In the final analysis, the only remaining actionable claim is Count One alleging defamation. Its legal moorings are tightly tied to the common law of Virginia. Even if Plaintiff prevails on Count One, damages are de minimus at best. The defendant, who removed this case to federal court, is a Virginia resident. Most of the key witnesses appear to be affiliated with Community Memorial Hospital, which is located in Mecklenburg County, Virginia, approximately 80 miles from the federal courthouse. The case remains in this Court solely on the basis of this Court's discretionary supplemental jurisdiction.

The remaining count implicates no federal interest. Whether the statements at issue are defamatory is solely a question of state law. Since all federal claims have been extinguished, this Court will decline to exercise supplemental jurisdiction over the remaining state law claim. Therefore, pursuant to 18 U.S.C. § 1367(c)(3), this Court will dismiss Count One without prejudice.

An appropriate Order will accompany this Memorandum Opinion.

FINAL ORDER

(Granting-in-Part Defendant's Motion for Summary Judgment and Dismissing Complaint Pursuant to 28 U.S.C. § 1367(c)(3))

THIS MATTER is before the Court on Defendant's Motion for Summary Judgment under Rule 56 of the Federal Rules of Civil Procedure. For the reasons set forth in the accompanying Memorandum Opinion, Defendant's Motion for Summary Judgment is granted-in-part.

Defendant's motion is GRANTED with respect to Count Three of Plaintiff's Complaint, alleging a violation of the Lanham Act. That count is hereby DISMISSED WITH PREJUDICE.

Having resolved all claims arising out of federal law, the Court declines to exercise supplemental jurisdiction over Count One pursuant to 28 U.S.C. § 1367(c)(3).
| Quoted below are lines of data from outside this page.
(** A pending send of a stored block, by the block *)
Lemma send_pending_exact h x ps : pending (store L) !! h = Some ps →
  blocks (store L) !! h = Some x → b_Type x = BlockSend →
  ∀ asset, pending_value asset ps = if b_Asset x =?s asset then b_Amount x else 0.
Proof.
  intros Hp Hx Htx asset. destruct (hi_pending _ Hhis _ _ Hp) as (y & Hy & _ & _ & _ & Ha & Hm).
  simplify_eq. rewrite Htx in Hm. destruct (inv_blocks L Hinv _ _ Hx) as (_ & _ & _ & _ & Hv).
  unfold pending_value. by rewrite Ha, Hm, (valid_norm _ Hv).
Qed.

Lemma rolled_in_flight asset : ∃ lost, 0 <= lost ∧ (asset ≠ "XUSD" → lost = 0) ∧
  in_flight (store U) asset = in_flight (store L) asset - lost +
    match b_Type b with
    | BlockSend | BlockReceive => if b_Asset b =?s asset then b_Balance b - old asset else 0
    | _ => 0
    end.
Proof.
  pose proof rolled_step as Hs. pose proof rolled_asset as Hv. destruct rolled_hash as [Hh Hb].
  pose proof send_pending_exact as Hval. unfold step_ok in Hs. unfold rolled, in_flight. rewrite undone_pending.
  unfold restored_send, withdrawn_send.
  destruct (b_Type b) eqn:Etb; try done; cbn [add_pending]; rewrite ?when_id_empty.
  - exists 0. split_and!; [done..|]. rewrite when_id_set by done.
    destruct (Hpen eq_refl) as [ps Hp]. rewrite (flight_delete _ _ _ ps) by done.
    rewrite (Hval _ b) by done. destruct Hs. case_bool_decide; subst; lia.
  - destruct Hs as (amount & Hbal & x & Hx & Hd & Ha & Hp & Hm). rewrite Hx.
    destruct (b_Type x) eqn:Etx; try done; simpl.
    + exists 0. split_and!; [done..|]. rewrite flight_add.
      * unfold pending_value. cbn [ps_Asset ps_Amount]. rewrite Ha, !(valid_norm _ Hv).
        case_bool_decide; subst; lia.
      * destruct (inv_blocks L Hinv _ _ Hx) as (-> & _). eapply (hi_taken _ Hhis _ _ _ Hchain).
        rewrite sources_snoc, bool_decide_true by done. set_solver.
    + exists (if b_Asset b =?s asset then amount else 0). split; [case_bool_decide; lia|].
      split; [intros; rewrite bool_decide_false by congruence; done|]. case_bool_decide; subst; lia.
  - exists 0. split_and!; [done..|]. lia.
  - exists 0. split_and!; [done..|]. lia.
Qed.

Lemma rolled_supply asset : ∃ lost, 0 <= lost ∧ (asset ≠ "XUSD" → lost = 0) ∧
  supply (store U) asset = supply (store L) asset - lost -
    match b_Type b with
    | BlockBurn => if asset =?s "XE" then - b_Amount b else 0
    | BlockMint => if asset =?s "XUSD" then b_Amount b else 0
    | _ => 0
    end.
Proof.
  destruct (rolled_in_flight asset) as (lost & H0 & H1 & HF). exists lost. split_and!; [done..|].
  unfold supply. rewrite HF, rolled_circulating. pose proof rolled_step as Hs. unfold step_ok in Hs.
  destruct (b_Type b); try done; try lia.
  - destruct Hs as [-> Ha]. rewrite Ha. repeat case_bool_decide; subst; try congruence; lia.
  - destruct Hs as [-> Ha]. rewrite Ha. repeat case_bool_decide; subst; try congruence; lia.
Qed.

Lemma rolled_pending_lookup h : pending (store U) !! h =
  if bool_decide (b_Type b = BlockSend ∧ b_Hash b = h) then None
  else match restored_send (blocks (store L)) b with
       | Some ps => if ps_SendHash ps =?s h then Some ps else pending (store L) !! h
       | None => pending (store L) !! h
       end.
Proof.
  unfold rolled. rewrite undone_pending. unfold withdrawn_send. destruct rolled_hash as [Hh _].
  destruct (decide (b_Type b = BlockSend)) as [E|E].
  - unfold restored_send. rewrite E. simpl. rewrite when_id_set by done. case_bool_decide as Eh.
    + destruct Eh as [_ ->]. by rewrite lookup_delete_eq.
    + rewrite lookup_delete_ne; [done|]. naive_solver.
  - rewrite (bool_decide_false (_ ∧ _)) by tauto.
    replace (match b_Type b with BlockSend => b_Hash b | _ => ""%string end) with ""%string
      by (by destruct (b_Type b)).
    rewrite when_id_empty. destruct (restored_send _ b) as [ps|]; [|done]. simpl.
    case_bool_decide as Eh; [by rewrite Eh, lookup_insert_eq|by rewrite lookup_insert_ne].
Qed.

(** What is put back is what the source pends. *)
Lemma restored_of ps : restored_send (blocks (store L)) b = Some ps →
  b_Type b = BlockReceive ∧ ps_SendHash ps = b_Source b ∧
  ∃ x, blocks (store L) !! b_Source b = Some x ∧ b_Type x = BlockSend ∧ pending_of x ps ∧
    is_u64 (ps_Amount ps).
Proof.
  unfold restored_send. destruct (b_Type b) eqn:E; try done.
  destruct (blocks (store L) !! b_Source b) as [x|] eqn:Hx; [|done]. case_bool_decide as Et; [|done].
  intros [= <-]. destruct (inv_blocks L Hinv _ _ Hx) as (Hh & _ & _ & [_ Hw] & Hv).
  split_and!; [done..|]. exists x. split_and!; [done..| |done].
  unfold pending_of. cbn. by rewrite Et, (valid_norm _ Hv).
Qed.

Lemma rolled_pending_ok : pending_ok (blocks (store L)) (pending (store U)).
Proof.
  intros h ps. rewrite rolled_pending_lookup. case_bool_decide; [done|].
  destruct (restored_send _ b) as [q|] eqn:Er; [|by apply (inv_pending L Hinv)].
  case_bool_decide as Eh; [|by apply (inv_pending L Hinv)]. intros [= <-]. subst h.
  apply restored_of in Er as (_ & -> & x & Hx & Htx & _ & Hu). split; [done|]. exists x.
  split; [done|]. intros ?. congruence.
Qed.

Lemma rolled_inv : ledger_inv U.
Proof.
  apply undone_inv; try done.
  - apply rolled_pending_ok.
  - intros h l. destruct (undone_rest L b c0 (restored_send (blocks (store L)) b) (withdrawn_send b) None None)
      as (_ & _ & -> & _). apply (inv_leases L Hinv).
  - destruct (rolled_supply "XE") as (lost & _ & H0 & Hs). unfold rolled in Hs. rewrite Hs, H0 by done.
    unfold xe_issue. destruct (b_Type b); try done; simpl; lia.
  - destruct (rolled_supply "XUSD") as (lost & H0 & _ & Hs). unfold rolled in Hs. rewrite Hs.
    unfold xusd_issue. destruct (b_Type b); try done; simpl; lia.
Qed.

Lemma rolled_history : history (store U).
Proof.
  apply undone_history; try done.
  - intros h ps. change (undone L b c0 _ _ None None) with U. rewrite rolled_pending_lookup.
    case_bool_decide; [done|]. destruct (restored_send _ b) as [q|] eqn:Er; [|by apply (hi_pending _ Hhis)].
    case_bool_decide as Eh; [|by apply (hi_pending _ Hhis)]. intros [= <-]. subst h.
    apply restored_of in Er as (_ & -> & x & Hx & _ & Hof & _). eauto.
  - intros h x Hx Htx Hne. change (undone L b c0 _ _ None None) with U. rewrite rolled_pending_lookup.
    rewrite bool_decide_false by naive_solver. unfold restored_send.
    destruct (b_Type b) eqn:Etb; try (intros; split; [done|]; by intros []).
    destruct (decide (h = b_Source b)) as [->|Hs].
    + rewrite Hx, bool_decide_true by done. simpl.
      destruct (inv_blocks L Hinv _ _ Hx) as (-> & _). by rewrite bool_decide_true.
    + intros Hn. split; [|naive_solver]. revert Hn. by repeat case_match; simplify_eq.
  - intros h Hn Hr. change (undone L b c0 _ _ None None) with U. rewrite rolled_pending_lookup.
    case_bool_decide; [done|]. destruct (restored_send _ b) as [q|] eqn:Er; [|done].
    apply restored_of in Er as (Etb & -> & _). rewrite bool_decide_false; [done|]. naive_solver.
Qed.
End transfer.
(* ===== verification/LedgerTrace.v ===== *)
(** * A node at work

    [addBlock] on a well-formed ledger either changes nothing the accounting
    sees (a refused, a known or a staged block), or makes the write of one rule.
    Hence every ledger reached by any sequence of calls, successful or not, of
    restarts and of confirmations is well formed and its supply is accounted
    for. *)
From S2P Require Import Prelude GoLib Types Encoding LeaseMath Crypto Multisig Attestation Genesis Reputation Store Ledger Rollback Handlers Restart AddBlock Quorum LedgerSpec LedgerCommit LedgerRules LedgerCalls LedgerUndo LedgerRestart LedgerRefine.

(** The ledger [NewLedger] starts from on an empty store *)
Definition emptyLedger : Ledger :=
  mkLedger emptyStore ∅ ∅ false ∅ 0 0 ∅ ∅ ∅ None [].

(** What a node does with its ledger, with the environment it finds: a call of
    [AddBlock] ([AddSyncedBlock] when the flag is set), a restart of the process,
    and the confirmation of a block that is on its chain. *)
Inductive action :=
| Add (e : Env) (b : Block) (synced : bool)
| Start (e : Env)
| Confirm (e : Env) (account winner : string).

Section trace.
Context `{C : Crypto}.

(** A start that panics has written nothing ([NewLedger_err]) and is repeated
    until it succeeds. *)
Definition run_action (L : Ledger) (a : action) : Ledger :=
  match a with
  | Add e b synced => (addBlock e b synced L).2
  | Start e => match NewLedger e (store L) with (Ok _, L') => L' | (Err _, _) => L end
  | Confirm e account winner => (advance_final e account winner L).2
  end.
Definition run_actions (acts : list action) (L : Ledger) : Ledger := foldl run_action L acts.

(** The amounts in the blocks are 64-bit numbers, as their Go types say. *)
Definition typed (a : action) : Prop :=
  match a with
  | Add _ b _ => block_words b
  | Start e => match LoadGenesisBlock e with Ok g => block_words g | Err _ => True end
  | Confirm _ _ _ => True
  end.

(** The amounts of all mint blocks a sequence of actions offers, also of those that
    are refused or offered again: a bound on the XUSD it can have minted *)
Definition mint_amount (b : Block) : Z :=
  match b_Type b with BlockMint => b_Amount b | _ => 0 end.
Definition minted (a : action) : Z := match a with Add _ b _ => mint_amount b | _ => 0 end.
Definition mints (acts : list action) : Z := foldr (λ a acc, minted a + acc) 0 acts.

(** ** Calls outside the accounting *)

Section outside.
Context (e : Env).

Lemma keeps_core_modify (f : Ledger → Ledger) : (∀ L, f L ≈ L) → keeps core_eq (mmodify f).
Proof. intros H L r L1 [= _ <-]. by symmetry. Qed.

(** Checking a signature fills the caches of keys and keysets. *)
Section credential.
Context (R : Ledger → Ledger → Prop) `{!PreOrder R}.
Context (Hkey : ∀ a k L, R L (setAccountKey a k L)) (Hks : ∀ a ks L, R L (setKeyset a ks L)).

Lemma keeps_caches (f : Ledger → Ledger) : (∀ L, R L (f L)) → keeps R (mmodify f).
Proof. intros H L r L1 [= _ <-]. apply H. Qed.

Lemma keeps_account_key a : keeps R (GetAccountKey e a).
Proof.
  intros L r L1 H. unfold GetAccountKey in H. destruct (accountKeys L !! a).
  - by injection H as _ <-.
  - revert L r L1 H. change (keeps R (mtry (GetAccountChain e a) (λ r,
        match r with
        | Ok (Some chain) =>
            let found := foldl (λ f b, if b_PubKey b =?s "" then f else b_PubKey b) ""%string chain in
            if found =?s "" then mret_ ""%string
            else mmodify (setAccountKey a found) ;! mret_ found
        | _ => mret_ ""%string
        end))).
    unfold GetAccountChain. keep. by apply keeps_caches.
Qed.

Lemma keeps_resolve_keyset a : keeps R (resolveMissingKeyset e a).
Proof. unfold resolveMissingKeyset, GetAccountChain. keep. by apply keeps_caches. Qed.
#[local] Hint Resolve keeps_account_key keeps_resolve_keyset : keeps.

Lemma keeps_credential b : keeps R (verifyBlockCredential e b).
Proof. unfold verifyBlockCredential. keep. Qed.
End credential.

Lemma core_credential b : keeps core_eq (verifyBlockCredential e b).
Proof. apply (keeps_credential _); reflexivity. Qed.
#[local] Hint Resolve core_credential : keeps.

Lemma keeps_swrite c f :
  (∀ s s', f s = Ok s' → blocks s' = blocks s ∧ chains s' = chains s ∧ pending s' = pending s ∧
     frontiers s' = frontiers s ∧ leases s' = leases s ∧ finalHeight s' = finalHeight s ∧
     delegations s' = delegations s) →
  keeps core_eq (swrite e c f).
Proof.
  intros Hf L r L1 H. unfold swrite in H. destruct (fault e c); [by injection H as _ <-|].
  destruct (f (store L)) as [s|] eqn:E; injection H as _ <-; [|done].
  apply Hf in E as (E1 & E2 & E3 & E4 & E5 & EF & E6). unfold core_eq, core. simpl.
  by rewrite E1, E2, E3, E4, E5, EF, E6.
Qed.

Lemma keeps_save_conflict c : keeps core_eq (save_conflict e c).
Proof. apply keeps_swrite. by intros s s' [= <-]. Qed.
Section voting.
Context (V : VoteEnv).
Notation e := (ve_env V).

Lemma put_honest v : keeps (under (for_lock v)) (on_ledger (put_vote V v)).
Proof.
  intros n r n' H Hown Hv. unfold on_ledger, put_vote, swrite in H.
  destruct (fault e _); injection H as _ <-; [rewrite with_ledger_id; split; [by apply honest_refl|done]|].
  split; [|done]. split; [done| |].
  - split; [apply Hown|]. intros a p w. unfold lock_of. simpl. intros [[[= <- <- Hk] <-]|[_ Hw]]%lookup_insert_Some; [|by apply Hown].
    by apply Hv.
  - exists []. split; [by rewrite app_nil_r|set_solver].
Qed.

Lemma emit_honest v : keeps (under (for_lock v)) (emit_vote V v).
Proof.
  intros n r n' H Hown Hv. unfold emit_vote in H. destruct (ve_emitter V); injection H as _ <-.
  2:{ split; [by apply honest_refl|done]. }
  split; [|done]. split; [done|destruct Hown; by split|]. exists [EvVote v]. split; [done|].
  intros v' [= ->]%list_elem_of_singleton. by left.
Qed.

(** The lock is taken once. *)
Lemma take_lock a p h n r n' : own_votes n → on_ledger (PutFinalVoteIfAbsent V a p h) n = (r, n') →
  honest n n' ∧ ∀ locked, r = Ok locked → lock_of n' a p = Some locked.
Proof.
  intros Hown H. unfold on_ledger, PutFinalVoteIfAbsent, mbind_, sread in H.
  destruct (fault e _); [injection H as <- <-; rewrite with_ledger_id; by split; [apply honest_refl|]|].
  unfold id in H. destruct (finalVotes _ !! _) as [x|] eqn:E.
  { injection H as <- <-. rewrite with_ledger_id. split; [by apply honest_refl|]. by intros locked [= <-]. }
  injection H as <- <-. unfold lock_of. split; [split|].
  - simpl. by apply insert_subseteq.
  - split; [apply Hown|]. intros a' p' v Hv Hf. apply (ov_locked _ Hown) in Hv; [|done]. unfold lock_of in *. simpl.
    apply lookup_insert_Some. right. split; [congruence|done].
  - exists []. split; [by rewrite app_nil_r|set_solver].
  - intros locked [= <-]. simpl. by rewrite lookup_insert_eq.
Qed.

(** What a built vote says *)
Definition says (a p h : string) (f : bool) (v : Vote) : Prop :=
  v_RepPubKey v = PubKeyHex kp ∧ v_ConflictAccount v = a ∧ v_ConflictPrev v = p ∧ v_BlockHash v = h ∧ v_Final v = f.

Lemma quiet_weight a p rep : keeps quiet (vote_weight V a p rep).
Proof.
  unfold vote_weight, LGetConflictN, LGetConflict. pose proof (box_vote_weight V). node_keep.
Qed.

Lemma honest_build {A} R `{!PreOrder R} a p h f (k : option Vote → NM A) :
  keeps R (vote_weight V a p (Address kp)) → (∀ v, says a p h f v → keeps R (k (Some v))) → keeps R (k None) →
  keeps R (mbind_ (buildVote V kp a p h f) k).
Proof.
  intros HR Hs Hn. unfold buildVote. intros n r n' H. unfold mbind_ at 1 2 in H.
  destruct (vote_weight V a p (Address kp) n) as [[w|] n1] eqn:Ew; apply HR in Ew;
    [|by injection H as _ <-].
  etrans; [done|]. cbv [mret_] in H. destruct (voteSigningBytes _); [|by eapply Hn]. by eapply Hs, H.
Qed.

#[local] Hint Resolve for_lock_mono lock_of_mono always_mono : keeps.
#[local] Hint Resolve quiet_retally quiet_notify quiet_weight box_vote_weight box_total_weight : keeps.

(** A vote of the node for its lock, or one that is not final, may be stored and sent. *)
Lemma cast_honest {A} Q v (m : NM A) : (∀ n, Q n → locked_vote n v) → lock_mono Q →
  keeps (under (for_lock v)) m → keeps (under Q) m.
Proof.
  intros HQ Hm Hk n r n' H Hown HQn. destruct (Hk n r n' H Hown (HQ n HQn)) as [H1 _]. split; [done|].
  eapply Hm, HQn. apply H1.
Qed.

Lemma says_locked a p h v n : says a p h true v → lock_of n a p = Some h → locked_vote n v.
Proof. by intros (_ & <- & <- & <- & _) H _ _. Qed.
Lemma says_open a p h v n : says a p h false v → locked_vote n v.
Proof. intros (_ & _ & _ & _ & H) _ H'. congruence. Qed.
#[local] Hint Resolve says_locked says_open : keeps.

Ltac read_only := apply honest_quiet; [solve [auto with keeps]|].
Ltac cast_own := eapply cast_honest; [|solve [auto with keeps]|].
Ltac vote_step :=
  match goal with
  | |- keeps (under _) (mor _ _) => apply (keeps_or _)
  | |- keeps (under _) (mbind_ (buildVote _ _ _ _ _ _) _) =>
      apply honest_build; [apply _|read_only; apply quiet_weight|intros|]
  | |- keeps (under _) (on_ledger (put_vote _ ?v)) =>
      eapply (cast_honest _ v); [eauto with keeps|solve [auto with keeps]|apply put_honest]
  | |- keeps (under _) (emit_vote _ ?v) =>
      eapply (cast_honest _ v); [eauto with keeps|solve [auto with keeps]|apply emit_honest]
  | |- keeps (under _) (on_ledger _) => read_only; solve [node_keep]
  | |- keeps (under _) (mmodify _) => read_only; solve [node_keep]
  | |- keeps (under _) (notify_quorum _ _) => read_only; apply quiet_notify
  | _ => keep_step
  end.
Ltac vote_keep := repeat vote_step.

Lemma box_deps b : keeps box_sub (depsFinalized V b).
Proof.
  assert (Hall : ∀ ds, keeps box_sub (all_finalized V ds)).
  { induction ds as [|d ds IH]; simpl; pose proof (keeps_IsFinalized e box_sub); keep. }
  unfold depsFinalized, blockDependencies, accountOfBlock, LGetBlock. keep.
Qed.
#[local] Hint Resolve box_deps : keeps.

Lemma emitFinalLocked_honest a p h : keeps (under always) (emitFinalLocked V kp a p h).
Proof.
  intros n r n' H Hown _. unfold emitFinalLocked, mtry at 1 in H.
  destruct (on_ledger _ n) as [x n1] eqn:E. apply take_lock in E as [H1 Hl]; [|done].
  enough (honest n1 n') by (split; [by eapply honest_trans|done]).
  destruct x as [locked|err]; [|injection H as _ <-; apply honest_refl, H1].
  specialize (Hl locked eq_refl). revert H. match goal with |- ?m n1 = _ → _ => enough
    (HK : keeps (under (λ n, lock_of n a p = Some locked)) m) by (intros H; by apply (HK _ _ _ H (ho_own _ _ H1) Hl)) end.
  unfold GetVote. vote_keep.
Qed.

Lemma reemit_honest a p x : keeps (under (λ n, lock_of n a p = Some (v_BlockHash x))) (reemit_final V kp a p x).
Proof. unfold reemit_final, backoff_over, stamp_revote. vote_keep. Qed.

(** A vote the node reads back *)
Lemma own_read {A} a p (k : option Vote → NM A) :
  (∀ x, match x with
        | Some v => v_Final v = true → keeps (under (λ n, lock_of n a p = Some (v_BlockHash v))) (k x)
        | None => True end) →
  (∀ x, match x with Some v => v_Final v = false | None => True end → keeps (under always) (k x)) →
  keeps (under always) (mbind_ (mor None (on_ledger (GetVote V a p (PubKeyHex kp)))) k).
Proof.
  intros Hf Ho n r n' H Hown _. unfold mbind_, mor, mtry, on_ledger, GetVote, sread, mret_ in H.
  destruct (fault e _); rewrite with_ledger_id in H; [by eapply (Ho None)|].
  destruct (votes _ !! _) as [v|] eqn:Ev; [|by eapply (Ho None)].
  destruct (v_Final v) eqn:Ef; [|by eapply (Ho (Some v))].
  destruct (Hf (Some v) Ef _ _ _ H Hown) as [H1 _]; [by apply Hown|done].
Qed.

Lemma quiet_note key cs : keeps quiet (note_held V key cs).
Proof. induction cs as [|h cs IH]; simpl; node_keep. Qed.
#[local] Hint Resolve quiet_note : keeps.

Lemma quiet_gather a p seed : keeps quiet (gatherCandidates V a p seed).
Proof. unfold gatherCandidates, GetVotesByConflict, LGetConflictN, LGetConflict. node_keep. Qed.
Lemma quiet_converge a p : keeps quiet (convergeWeights V a p).
Proof.
  unfold convergeWeights, GetVotesByConflict, electionTotalWeight, LGetConflictN, LGetConflict, conflict_total. node_keep.
Qed.
#[local] Hint Resolve quiet_gather quiet_converge : keeps.

Lemma maybeLock_honest a p h : keeps (under always) (maybeLockLocked V kp a p h).
Proof.
  pose proof (emitFinalLocked_honest a p). unfold maybeLockLocked. apply (keeps_bind _).
  - read_only. apply quiet_converge.
  - unfold stabilityWindowRemaining, scheduleStabilityRedrive. vote_keep.
Qed.

Lemma preference_honest a p h : keeps (under always) (vote_preference V kp a p h).
Proof. unfold vote_preference, GetVote, backoff_over, stamp_revote. vote_keep. Qed.

Lemma box_eligible c cs : keeps box_sub (eligible_candidates V c cs).
Proof. induction cs as [|h cs IH]; simpl; keep. Qed.
#[local] Hint Resolve maybeLock_honest preference_honest box_eligible : keeps.

Lemma choose_honest a p seed : keeps (under always) (choose_and_vote V kp a p seed).
Proof.
  unfold choose_and_vote, noteHeldCandidatesLocked, LGetConflictN, LGetConflict.
  apply (keeps_bind _); [read_only; apply quiet_gather|]. vote_keep.
  read_only. apply quiet_note.
Qed.
#[local] Hint Resolve choose_honest emitFinalLocked_honest : keeps.

Lemma box_resolved a p : keeps box_sub (positionResolved V a p).
Proof. unfold positionResolved. keep. Qed.
#[local] Hint Resolve box_resolved : keeps.

Context (Hkey : ve_keyPair V = Some kp).

Lemma castVoteLocked_honest a p seed : keeps (under always) (castVoteLocked V a p seed).
Proof.
  unfold castVoteLocked. rewrite Hkey.
  apply (keeps_bind _); [vote_keep|intros w]. case_match; [vote_keep|].
  apply (keeps_bind _); [vote_keep|intros resolved]. case_match; [vote_keep|]. apply own_read.
  - intros [v|]; [|done]. intros Hf. destruct v as [???????]; simpl in Hf; subst. apply reemit_honest.
  - intros x Hx. repeat case_match; simplify_eq/=; unfold GetFinalVote; vote_keep.
Qed.
#[local] Hint Resolve castVoteLocked_honest : keeps.

(** *** Votes from the network *)

Lemma receiveInner_honest v : keeps (under (for_lock v)) (receiveVoteInner V v).
Proof.
  unfold receiveVoteInner, GetVote.
  assert (Hw : ∀ a p rep, keeps (under (for_lock v)) (vote_weight V a p rep))
    by (intros; read_only; apply quiet_weight).
  vote_keep; try apply Hw.
  all: apply (put_honest (with_weight _ v)).
Qed.
(** A planned send is pending when its turn comes. *)
Lemma send_still_pending steps R a c0 b : rolled_back steps R → (∀ st, st ∈ steps → removable e L st) →
  chains (store R) !! a = Some (c0 ++ [b]) → b_Type b = BlockSend →
  receive_planned L (b_Hash b) steps → is_Some (pending (store R) !! b_Hash b).
Proof.
  intros HR Hrem Hc Ht Hp. destruct (pending (store R) !! b_Hash b) as [ps|] eqn:E; [by eexists|].
  exfalso. destruct (hi_spent _ (ro_history _ _ HR) _ _ b Hc ltac:(set_solver) Ht E) as (c' & Hc' & Hs).
  apply elem_of_sources in Hs as (r & Hr & Htr & Hsr).
  destruct (prefix_block _ _ _ _ _ HR Hc' Hr) as (c1 & Hc1 & Hr1 & _). destruct Hp as [[ps Hps]|(st & Hst & Hts & Hss)].
  - rewrite (hi_taken _ Hhis _ _ (b_Hash b) Hc1) in Hps; [done|]. apply elem_of_sources. eauto.
  - destruct (Hrem _ Hst) as (c2 & i & Hc2 & Hi & _). apply list_elem_of_lookup_2 in Hi.
    assert (b_Destination b = st_account st) as E1.
    { eapply (source_unique L Hinv Hhis); [exact Hc1|exact Hc2|..]; apply elem_of_sources; eauto. }
    rewrite E1, Hc2 in Hc1. injection Hc1 as <-.
    assert (r = st_b st) as ->. { eapply same_source; [by eapply (hi_once _ Hhis)|done..|congruence]. }
    apply (ro_gone _ _ HR _ Hst). rewrite <- E1, Hc'. done.
Qed.

Lemma rolled_chain_prefix R b c0 a : chains (store R) !! b_Account b = Some (c0 ++ [b]) →
  chain_at (rolled R b c0) a = if a =?s b_Account b then c0 else chain_at R a.
Proof.
  intros Hc. unfold rolled. case_bool_decide as E.
  - rewrite E, undone_own. by case_bool_decide.
  - by rewrite undone_other.
Qed.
Accordingly, Count One is hereby DISMISSED WITHOUT PREJUDICE.

*495 The Clerk is directed to send a copy of this Order and the accompanying Memorandum Opinion to all counsel of record.

It is SO ORDERED.

NOTES

[1] In deciding the issues presented, the Court did not rely on the evidence challenged by Plaintiff. Therefore, no formal ruling on Plaintiff's motions is necessary.

[2] Plaintiff argues that the testimony of Mr. Major and Mr. Bradham, describing Defendant's comments to Ms. Moseley and Mr. Powell, is trustworthy because "neither Moseley nor Powell had reason to lie about Defendant." (Mem. in Opp. to Def.'s Mot. Summ. J. p. 23.) The trustworthiness at issue here extends beyond the original declarants, Ms. Moseley and Mr. Powell, to the final interlocutors, Mr. Major and Mr. Bradham. Mr. Major and Mr. Bradham are agents of the plaintiff and consequently have a legal interest in the outcome of this case. Again, the trustworthiness of Mr. Major and Mr. Bradham must be weighed in light of Ms. Moseley's and Mr. Powell's denial that the statements at issue were made.

[3] Section 43A of the Lanham Act provides that:

Any person who . . . in commercial advertising or promotion, misrepresents the nature, characteristics, qualities, or geographic origin of his or her or other person's goods, services, or commercial activities, shall be liable in a civil action by any person who believes that he or she is likely to be damaged by such act.

15 U.S.C. § 1125(a)(1).

[4] Defendant admits making an off-hand remark that "for all you know, their trocars are made in Iran or Iraq." However, this is not the statement alleged in the Complaint.

[5] "[T]he mere existence of some alleged factual dispute between the parties will not defeat an otherwise properly supported motion for summary judgment." Scott v. Harris, 549 U.S. ___, ___, 127 S. Ct. 1769, 1776, 167 L. Ed. 2d 686 (2007). To withstand summary judgment, a plaintiff must identify a genuine dispute of material fact. See Abney v. Coe, 493 F.3d 412, 420 (4th Cir.2007).